Через десять дней получаю из прокуратуры извещение о том, что в ближайшее время по моему ходатайству дело гражданина Евтушенко будет пересмотрено. Это было 21 мая 1941 года — ровно за месяц до нападения Германии на СССР. Я был потрясен оперативностью и положительной реакцией Генерального прокурора на ходатайство. Ведь на его имя поступали тысячи, десятки тысяч жалоб на несправедливые приговоры, и всех просителей постигала одна и та же участь — все получали отказ, заканчивающийся стереотипными словами: «нет оснований для пересмотра и т. д.». А тут вдруг через каких-то десять дней объявляют, что будет пересмотр дела.
Однако никто не подозревал тогда назревавших мировых событий, спутавших все наши карты: через месяц началась война, меня с Оксаной посадили в тюрьму, и мы остались в полном неведении о судьбе Миши. И вот только теперь, когда мы встретились с ним в Баиме, он поведал нам о своих дальнейших злоключениях.

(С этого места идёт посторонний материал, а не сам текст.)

(** Reading through the references of a set, in order. *)
Fixpoint read_all (st : gmap Z QueueData) (l : list Z) : outcome (list (Z * QueueData)) :=
  match l with
  | [] => Ok []
  | g :: l => deref (st !! g) (λ d, let! r := read_all st l in Ok ((g, d) :: r))
  end.

(** ** The environment

    [asserts]: whether assert() is compiled in; [ignores p q]: player [p] is online now
    and has [q] on the ignore list. *)
Class LfgEnv := {
  asserts : bool;
  ignores : Z → Z → bool
}.

(** What the queue asks LFGMgr for: the old state of a group, the group of a player. *)
Class LfgGroups := {
  GetOldState : Z → LfgState;
  GetGroup : Z → Z
}.

Section queue.
Context `{LE : LfgEnv} `{LG : LfgGroups} `{RND : Random}.
Implicit Types q : LFGQueue.

(** [assert(!_isUpdating)] *)
Definition assert_not_updating {A} q (k : outcome A) : outcome A :=
  if asserts && _isUpdating q then AssertFail else k.

Definition IsQueued q (g : Z) : outcome bool :=
  let! a := set_find (queueDataStore q) g (queue q) in
  if (a : bool) then Ok true else set_find (queueDataStore q) g (newToQueue q).

Fixpoint erase_combinations (st : gmap Z QueueData) (g : Z) (l : list (Z * Combination))
    : outcome (list (Z * Combination)) :=
  match l with
  | [] => Ok []
  | tc :: l =>
    let! found := set_find st g (premades tc.2) in
    let! l := erase_combinations st g l in
    Ok (if (found : bool) then l else tc :: l)
  end.

(** RemoveFromQueue(Premade) *)
Definition RemovePremade q (g : Z) : outcome LFGQueue :=
  let st := queueDataStore q in
  let! n := set_erase st g (newToQueue q) in
  let! w := set_erase st g (queue q) in
  let! cs := erase_combinations st g (allCombinations q) in
  Ok (set_combinationsUpdated (set_combs (set_queue (set_new q n) w) cs) true).

(** RemoveFromQueue(ObjectGuid) *)
Definition RemoveFromQueue q (guid : Z) : outcome LFGQueue :=
  match queueDataStore q !! guid with
  | Some _ => RemovePremade q guid
  | None => Ok q
  end.

(** RemoveFromQueue(PremadeSet) *)
Fixpoint RemovePremades q (guids : list Z) : outcome LFGQueue :=
  match guids with
  | [] => Ok q
  | g :: guids => let! q := RemovePremade q g in RemovePremades q guids
  end.

(** ** Waiting times *)

Definition all_roles (r : LfgRolesMap) : Z :=
  Z.land (foldl (λ acc kv, Z.lor acc kv.2) 0 (items r)) (Z.lnot PLAYER_ROLE_LEADER).

Definition RefreshWaitTime q (g : Z) : outcome LFGQueue :=
  deref (queueDataStore q !! g) (λ myData,
    let mask := all_roles (roles myData) in
    let bestWaitTime :=
      foldl (λ best d,
          match waitTimes q !! d with
          | None => best
          | Some wt =>
            foldl (λ best x,
                if (x.1 .& mask) && ((x.2 <? best) || (best =? -1)) then x.2 else best)
              best (items wt)
          end)
        (-1) (set_items (dungeons myData)) in
    Ok (set_store q (<[g := mkData (joinTime myData) (dungeons myData) (roles myData)
                          (isLfgGroup myData) bestWaitTime (rolesNeeded myData)]>
                       (queueDataStore q)))).

Fixpoint refresh_all q (l : list Z) : outcome LFGQueue :=
  match l with
  | [] => Ok q
  | g :: l => let! q := RefreshWaitTime q g in refresh_all q l
  end.

Definition RefreshWaitTimes q : outcome LFGQueue :=
  if negb (timesUpdated q) then Ok q
  else
    let! q := refresh_all q (queue q) in
    Ok (set_queueDataUpdated (set_timesUpdated q false) true).

(** The sum of the times per role, then the mean. [int32] sums that overflow wrap. *)
Definition mean_times (times : list (Z * Z)) : outcome (gmap Z Z) :=
  let sums := foldl (λ wt rt, match wt !! rt.1 with
                              | None => <[rt.1 := rt.2]> wt
                              | Some x => <[rt.1 := s32 (x + rt.2)]> wt
                              end) (∅ : gmap Z Z) times in
  foldr (λ rt acc,
      let! wt := acc in
      match NEEDED_ALL_ROLES !! rt.1 with
      | Some n => Ok (<[rt.1 := Z.quot rt.2 n]> wt)
      | None => Undefined                         (* map::at throws *)
      end) (Ok ∅) (items sums).

Definition merge_times (old wt : gmap Z Z) : gmap Z Z :=
  foldl (λ old rt, match old !! rt.1 with
                   | None => <[rt.1 := rt.2]> old
                   | Some x => <[rt.1 := Z.quot (s32 (x + rt.2)) 2]> old
                   end) old (items wt).

Definition UpdateWaitTime q (ds : LfgDungeonSet) (times : list (Z * Z)) : outcome LFGQueue :=
  let! wt := mean_times times in
  let store := foldl (λ ws d, match ws !! d with
                              | None => <[d := wt]> ws
                              | Some old => <[d := merge_times old wt]> ws
                              end) (waitTimes q) (set_items ds) in
  Ok (set_timesUpdated (set_waitTimes q store) true).

(** ** Adding and removing *)

(** Insertion into the set of delayed entries, whose order looks at the time only:
    an entry of an equal time is not inserted. *)
Fixpoint delayed_insert (e : DelayedDungeonEntry) (l : list DelayedDungeonEntry)
    : list DelayedDungeonEntry :=
  match l with
  | [] => [e]
  | h :: t => if timeToAdd h <? timeToAdd e then h :: delayed_insert e t
              else if timeToAdd e <? timeToAdd h then e :: l else l
  end.

(** Both AddNewToQueue and AddOldToQueue end with this part. *)
Definition enqueue q (guid : Z) : outcome LFGQueue :=
  let! queued := IsQueued q guid in
  let! q := (if (queued : bool) then RemovePremade q guid else Ok q) in
  let! n := set_insert (queueDataStore q) guid (newToQueue q) in
  RefreshWaitTime (set_new q n) guid.

Definition AddNewToQueue q (now guid joinTime : Z) (dungeonTimes : gmap Z Z)
    (roles : LfgRolesMap) (isLfgGroup : bool) : outcome LFGQueue :=
  assert_not_updating q (
    let '(ds, timed) :=
      foldl (λ acc dt,
          if dt.2 <=? now then ({[dt.1]} ∪ acc.1, acc.2)
          else (acc.1, delayed_insert (mkDelayed dt.1 dt.2 joinTime guid) acc.2))
        (∅, timedDungeonEntries q) (items dungeonTimes) in
    enqueue (set_store (set_timed q timed)
               (<[guid := newData joinTime ds roles isLfgGroup]> (queueDataStore q))) guid).

Definition AddOldToQueue q (guid : Z) : outcome LFGQueue :=
  assert_not_updating q (
    match queueDataStore q !! guid with
    | Some _ => enqueue q guid
    | None =>
      match queueDataCellar q !! guid with
      | None => Ok q
      | Some d => enqueue (set_store q (<[guid := d]> (queueDataStore q))) guid
      end
    end).

Definition RemoveFromSystem q (guid : Z) : outcome LFGQueue :=
  assert_not_updating q (
    let! q := RemoveFromQueue q guid in
    match queueDataStore q !! guid with
    | Some d => Ok (set_store (set_cellar q (<[guid := d]> (queueDataCellar q)))
                      (delete guid (queueDataStore q)))
    | None => Ok q
    end).

Definition SetDebugUpdating q (isUpdating : bool) : LFGQueue := set_isUpdating q isUpdating.
Definition HasData q (guid : Z) : bool := bool_decide (is_Some (queueDataStore q !! guid)).

Definition NeedsUpdate q (now : Z) : bool :=
  negb (bool_decide (newToQueue q = [])) || combinationsUpdated q || timesUpdated q ||
  match timedDungeonEntries q with [] => false | e :: _ => timeToAdd e <? now end.

Definition GetJoinTime q (now guid : Z) : Z :=
  match queueDataStore q !! guid with
  | Some d => joinTime d
  | None => match queueDataCellar q !! guid with
            | Some d => joinTime d
            | None => now - MINUTE
            end
  end.

(** ** Combinations *)

Definition roles_union (pd : list (Z * QueueData)) : LfgRolesMap :=
  foldl (λ acc gd, foldl (λ acc kv, emplace kv.1 kv.2 acc) acc (items (roles gd.2))) ∅ pd.

Definition common_dungeons (first : LfgDungeonSet) (pd : list (Z * QueueData)) : LfgDungeonSet :=
  foldl (λ common gd, dungeons gd.2 ∩ common) first pd.

(** The only group that queues from a dungeon, 0 for none; [None] for two of them. *)
Fixpoint group_from_dungeon (pd : list (Z * QueueData)) (found : Z) : option Z :=
  match pd with
  | [] => Some found
  | (g, d) :: pd =>
    if isLfgGroup d then
      if negb (found =? 0) then None else group_from_dungeon pd g
    else group_from_dungeon pd found
  end.

Definition any_ignores (pd : list (Z * QueueData)) : bool :=
  existsb (λ a, existsb (λ b,
    if a.1 =? b.1 then false
    else existsb (λ p, existsb (λ pp, ignores p.1 pp.1) (items (roles b.2))) (items (roles a.2)))
    pd) pd.

Definition BuildCombinationInfo (st : gmap Z QueueData) (ps : list Z) (s : rng)
    : outcome (CombinationInfo * rng) :=
  let! pd := read_all st ps in
  match pd with
  | [] => BadPtr                                     (* premades.begin() of an empty set *)
  | (_, d0) :: _ =>
    let rs := roles_union pd in
    if MAXGROUPSIZE <? Z.of_nat (size rs) then Ok (COMBINATION_INVALID, s)
    else
      let common := common_dungeons (dungeons d0) pd in
      if bool_decide (common = ∅) then Ok (COMBINATION_INVALID, s)
      else
        let full := Z.of_nat (size rs) =? MAXGROUPSIZE in
        let armts := CheckRoles rs full in
        match armts with
        | [] => Ok (COMBINATION_INVALID, s)
        | _ =>
          match group_from_dungeon pd 0 with
          | None => Ok (COMBINATION_INVALID, s)
          | Some groupFromDungeon =>
            if any_ignores pd then Ok (COMBINATION_INVALID, s)
            else
              let! (arrangement, s) := SelectRandomContainerElement armts s in
              if negb full then Ok (COMBINATION_INCOMPLETE ps arrangement, s)
              else
                let! (leader, s) := SelectLeader rs s in
                Ok (COMBINATION_COMPLETE ps arrangement common leader groupFromDungeon, s)
          end
        end
  end.

(** The average join time, the key of the combination, and the combination. *)
Definition ToCombination (st : gmap Z QueueData) (ps : list Z) (arrangement : LfgRolesMap)
    : outcome (Z * Combination) :=
  let! pd := read_all st ps in
  let sumJoinTime :=
    foldl (λ sum gd, u64 (sum + joinTime gd.2 * Z.of_nat (size (roles gd.2)))) 0 pd in
  let needed :=
    foldl (λ n kv, <[kv.2 := u8 (default 0 (n !! kv.2) - 1)]> n) NEEDED_ALL_ROLES
      (items arrangement) in
  if Z.of_nat (size arrangement) =? 0 then Undefined
  else Ok (s64 (sumJoinTime / Z.of_nat (size arrangement)), mkComb ps needed).

(** The entry of a player in a proposal: members of the group that continues in its
    dungeon have agreed already. *)
Definition proposal_player (isNew : bool) (grp guid role : Z) : LfgProposalPlayer :=
  let g := GetGroup guid in
  mkPPlayer role
    (if negb isNew && negb (g =? 0) && (g =? grp) then LFG_ANSWER_AGREE else LFG_ANSWER_PENDING) g.

Definition BuildProposal (now : Z) (ps : list Z) (arrangement : LfgRolesMap)
    (commonDungeons : LfgDungeonSet) (leaderGuid groupFromDungeon : Z) (s : rng)
    : outcome (LfgProposal * rng) :=
  let isNew := negb (negb (groupFromDungeon =? 0)
                     && bool_decide (GetOldState groupFromDungeon = LFG_STATE_DUNGEON)) in
  let! (dungeonId, s) := SelectRandomContainerElement (set_items commonDungeons) s in
  let proposalPlayers :=
    foldl (λ m kv, emplace kv.1 (proposal_player isNew groupFromDungeon kv.1 kv.2) m)
      (∅ : gmap Z LfgProposalPlayer) (items arrangement) in
  Ok (mkProposal 0 dungeonId LFG_PROPOSAL_INITIATING groupFromDungeon leaderGuid
        (now + LFG_TIME_PROPOSAL) 0 isNew true ps [] proposalPlayers commonDungeons, s).

(** ** Searching *)

(** What one try ends with: a proposal handed to LFGMgr::AddProposal, or not. *)
Abbreviation search_result := (bool * LFGQueue * option LfgProposal * rng)%type.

До решения о пересмотре дела он просидел в дальневосточном лагере три года. Недели за две до войны его внезапно вызвали на этап. Из ГУЛАГа прибыло указание перевести его в Москву для переследствия. Окрыленный надеждами, взволнованный таким оборотом дела Миша едет под конвоем на запад в столицу. Приехали в Красноярск. И вдруг ошеломляющая новость о нападении Германии на СССР. Эшелон с заключенными задержали. Мишу выгружают из вагона и прямым сообщением отвозят «черным вороном» в красноярскую тюрьму. Сидит месяц, другой, третий. Недоедание, почти голод, теснота. Здоровье резко ухудшается. Тают последние силы. Чтобы избавиться от кандидата в покойники, его перебрасывают в Баимский инвалидный лагерь. Здесь он становится на ноги и устраивается учетчиком в корзиночном цехе.
Это было еще задолго до массовой смертности в Баиме. К тому времени он закрепился на хорошей работе и зарабатывал свою пайку хлеба да еще премблюдо.

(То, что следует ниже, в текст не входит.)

Lemma store_ok_delete st g : store_ok st → store_ok (delete g st).
Proof.
  intros [H1 H2 H3]. split.
  - by apply map_Forall_delete.
  - by rewrite lookup_delete_None; right.
  - assert (∀ x p, is_Some (roles (data (delete g st) x) !! p) → is_Some (roles (data st x) !! p)) as H.
    { intros x p. unfold data. destruct (decide (x = g)) as [->|Hx].
      - rewrite lookup_delete_eq. simpl. rewrite lookup_empty. by intros [].
      - by rewrite lookup_delete_ne by done. }
    intros x y p Hx%H Hy%H. by eapply H3.
Qed.

Lemma store_nonzero st g : store_ok st → is_Some (st !! g) → g ≠ 0.
Proof. intros Hst [d Hd] ->. by rewrite (so_zero _ Hst) in Hd. Qed.

(** New data with the same roles. *)
Lemma store_ok_update st g d :
  store_ok st → is_Some (st !! g) → data_ok d → roles d = roles (data st g) → store_ok (<[g := d]> st).
Proof.
  intros Hst Hg Hd Hr. apply store_ok_insert; [done|by eapply store_nonzero|done|].
  intros g' p Hne Hp Hp'. rewrite Hr in Hp. apply Hne. by eapply (so_disj _ Hst).
Qed.

Lemma alive_insert st g d x :
  is_Some (st !! g) → is_Some (st !! x) ↔ is_Some (<[g := d]> st !! x).
Proof.
  intros Hg. destruct (decide (x = g)) as [->|Hx].
  - rewrite lookup_insert_eq. split; [by eexists|done].
  - by rewrite lookup_insert_ne.
Qed.

Lemma inv_core_update q g d :
  inv q → is_Some (queueDataStore q !! g) → data_ok d →
  core d = core (data (queueDataStore q) g) →
  inv (set_store q (<[g := d]> (queueDataStore q))).
Proof.
  intros [Hi Hc] Hg Hd Hcore. split; [|exact Hc]. cbn.
  injection Hcore as E1 E2 E3 E4.
  apply (inv_same (queueDataStore q)); [done|..].
  - apply store_ok_update; [apply Hi|done..].
  - intros x. rewrite data_insert. destruct (decide (x = g)) as [->|]; [|done].
    unfold core. congruence.
  - intros x. by apply alive_insert.
Qed.

Lemma data_ok_alive q g : inv q → is_Some (queueDataStore q !! g) → data_ok (data (queueDataStore q) g).
Proof. intros [Hi _] Hg. apply (so_data _ (io_store _ _ _ _ Hi) g). by apply data_some. Qed.

Lemma RefreshWaitTime_ok q g :
  inv q → is_Some (queueDataStore q !! g) →
  ∃ q' d, RefreshWaitTime q g = Ok q' ∧ inv q' ∧
    q' = set_store q (<[g := d]> (queueDataStore q)) ∧ core d = core (data (queueDataStore q) g).
Proof.
  intros Hi Hg. unfold RefreshWaitTime. rewrite (data_some _ _ Hg). cbn [deref].
  eexists _, _. split; [done|]. split; [|split; [done|done]].
  apply inv_core_update; [done|done| |done].
  destruct (data_ok_alive q g Hi Hg). by split.
Qed.

(** ** Adding and removing *)

Lemma IsQueued_ok q g :
  sets_ok q → ∃ b, IsQueued q g = Ok b ∧ (b = true ↔ g ∈ queue q ∨ g ∈ newToQueue q).
Proof.
  intros (Hw & Hn & _). unfold IsQueued. rewrite set_find_ok by done. cbn [obind].
  case_bool_decide as E1; [exists true; naive_solver|].
  rewrite set_find_ok by done. eexists. split; [done|]. rewrite bool_decide_eq_true. naive_solver.
Qed.

Lemma drop_noop q g :
  sets_ok q → g ∉ queue q → g ∉ newToQueue q → inv (drop q g) → inv q.
Proof.
  intros (_ & _ & Hcs) Hw Hn [Hi Hc]. split; [|exact Hc]. cbn in Hi.
  rewrite (filter_id (λ x, x ≠ g) (queue q)), (filter_id (λ x, x ≠ g) (newToQueue q)) in Hi
    by (apply Forall_forall; intros x Hx ->; done).
  rewrite filter_id in Hi; [done|]. apply Forall_forall. intros [t c] Hx.
  apply Forall_forall. intros x Hxc ->. destruct (Hcs t c Hx) as [_ Hin]. by apply Hw, Hin.
Qed.

Lemma inv_add_new q g :
  inv q → is_Some (queueDataStore q !! g) → g ∉ queue q →
  inv (set_new q (insert_at (queueDataStore q) g (newToQueue q))).
Proof.
  intros [[H1 H2 H3 H4 H5 H6 H7 H8] Hc] Hg Hw. split; [|exact Hc]. cbn. split; try done.
  - by apply pset_insert.
  - intros x Hx. rewrite insert_at_elem. intros [->|Hn]; [done|]. by apply (H4 x).
Qed.

Lemma enqueue_ok q g :
  sets_ok q → is_Some (queueDataStore q !! g) → inv (drop q g) →
  ∃ q', enqueue q g = Ok q' ∧ inv q' ∧ queue q' = filter (λ x, x ≠ g) (queue q) ∧
    timedDungeonEntries q' = timedDungeonEntries q ∧ _isUpdating q' = _isUpdating q ∧
    g ∈ newToQueue q' ∧
    (∀ x, core (data (queueDataStore q') x) = core (data (queueDataStore q) x)).
Proof.
  intros Hs Hg Hi. unfold enqueue.
  destruct (IsQueued_ok q g Hs) as (b & -> & Hb). cbn [obind].
  assert (∃ q1, (if b then RemovePremade q g else Ok q) = Ok q1 ∧ inv q1 ∧
            queueDataStore q1 = queueDataStore q ∧ queue q1 = filter (λ x, x ≠ g) (queue q) ∧
            timedDungeonEntries q1 = timedDungeonEntries q ∧ _isUpdating q1 = _isUpdating q)
    as (q1 & -> & Hi1 & E1 & E2 & E3 & E4).
  { destruct b.
    - exists (drop q g). by rewrite RemovePremade_ok.
    - exists q. assert (¬ (g ∈ queue q ∨ g ∈ newToQueue q)) as Hnot by (rewrite <- Hb; done).
      split; [done|]. split; [apply (drop_noop q g); tauto|]. split; [done|]. split; [|done].
      rewrite filter_id; [done|]. apply Forall_forall. intros x Hx ->. tauto. }
  cbn [obind]. rewrite <- E1 in Hg.
  rewrite set_insert_ok by (done || apply Hi1). cbn [obind].
  destruct (RefreshWaitTime_ok (set_new q1 (insert_at (queueDataStore q1) g (newToQueue q1))) g)
    as (q' & d & -> & Hi' & -> & Hd).
  { apply inv_add_new; [done|done|]. rewrite E2. intros [? _]%list_elem_of_filter. done. }
  { done. }
  eexists. split; [done|]. split; [done|]. cbn.
  split; [done|]. split; [done|]. split; [done|]. split; [apply insert_at_elem; by left|].
  intros x. rewrite data_insert. cbn in Hd. rewrite <- E1. case_decide as Ex; [by rewrite Ex|done].
Qed.

Lemma set_insert_Ok st g l n : set_insert st g l = Ok n → n = insert_at st g l.
Proof. unfold set_insert, with_set. repeat case_bool; try done. by intros [= ->]. Qed.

Мы посоветовали Мише снова поднять вопрос об его освобождении, и он подал заявление в соответствующие организации. В конце 1942 года, то есть менее, чем через полгода (это был рекордно короткий срок), Евтушенко вызывает начальник лагеря и объявляет, что его срочно направляют в Новосибирск на пересмотр дела. На этот раз счастье ему улыбнулось. Но пока он его дождался, снова чуть не погиб.
В ожидании пересмотра ему снова пришлось пробыть в тюрьме полгода. Снова голод, дистрофия, понос, то есть снова угроза смерти, о чем мы узнали позднее, так как опять потеряли с Мишей связь. Только летом 1943 года получили от него первую весточку из Барнаула, в которой эзоповским языком он писал, что был в шестимесячной командировке, там серьезно болел, чуть не умер, но теперь вернулся в Барнаул и, слава Богу, выздоровел. Устроился специалистом на опытной сельскохозяйственной станции.
Глава LI
Лагерные будни
Тому, кто не жил в лагере, трудно представить себе общество, нравы, быт, всю специфику внутренней жизни, типичной для мест заключения. Это республика в республике со своим уставом, извращенным моральным кодексом, непрестанной борьбой с начальством и враждой между «фраерами» и уголовниками, с пребыванием в лагере многочисленных религиозных, национальных, социальных и политических группировок. Но несмотря на разношерстный состав населения, разный уровень образования, общественного положения, занимаемого до ареста, взглядов, вкусов, мировоззрения и прочего, всех их объединяет в одно целое и как бы уравнивает лагерный режим, теоретически разработанный главным управлением лагерей и практически обогащенный многолетним опытом десятков тысяч лагерей, разбросанных, в основном, по Сибири и Крайнему Северу.
Утро начинается с проверки. В назначенный час староста барака выстраивает свою команду в два ряда. Заходит надзиратель со списком. Дневальный или староста кричит во всеуслышание: «Внимание!». Все подтягиваются. Начинается перекличка. В наступившей тишине слышны отдельные выкрики: «Я! есть! да!» Один отвечает тихо, другой подчеркнуто громко, а кое-кто с таким кривлянием и комичной серьезностью, что присутствующие хохочут.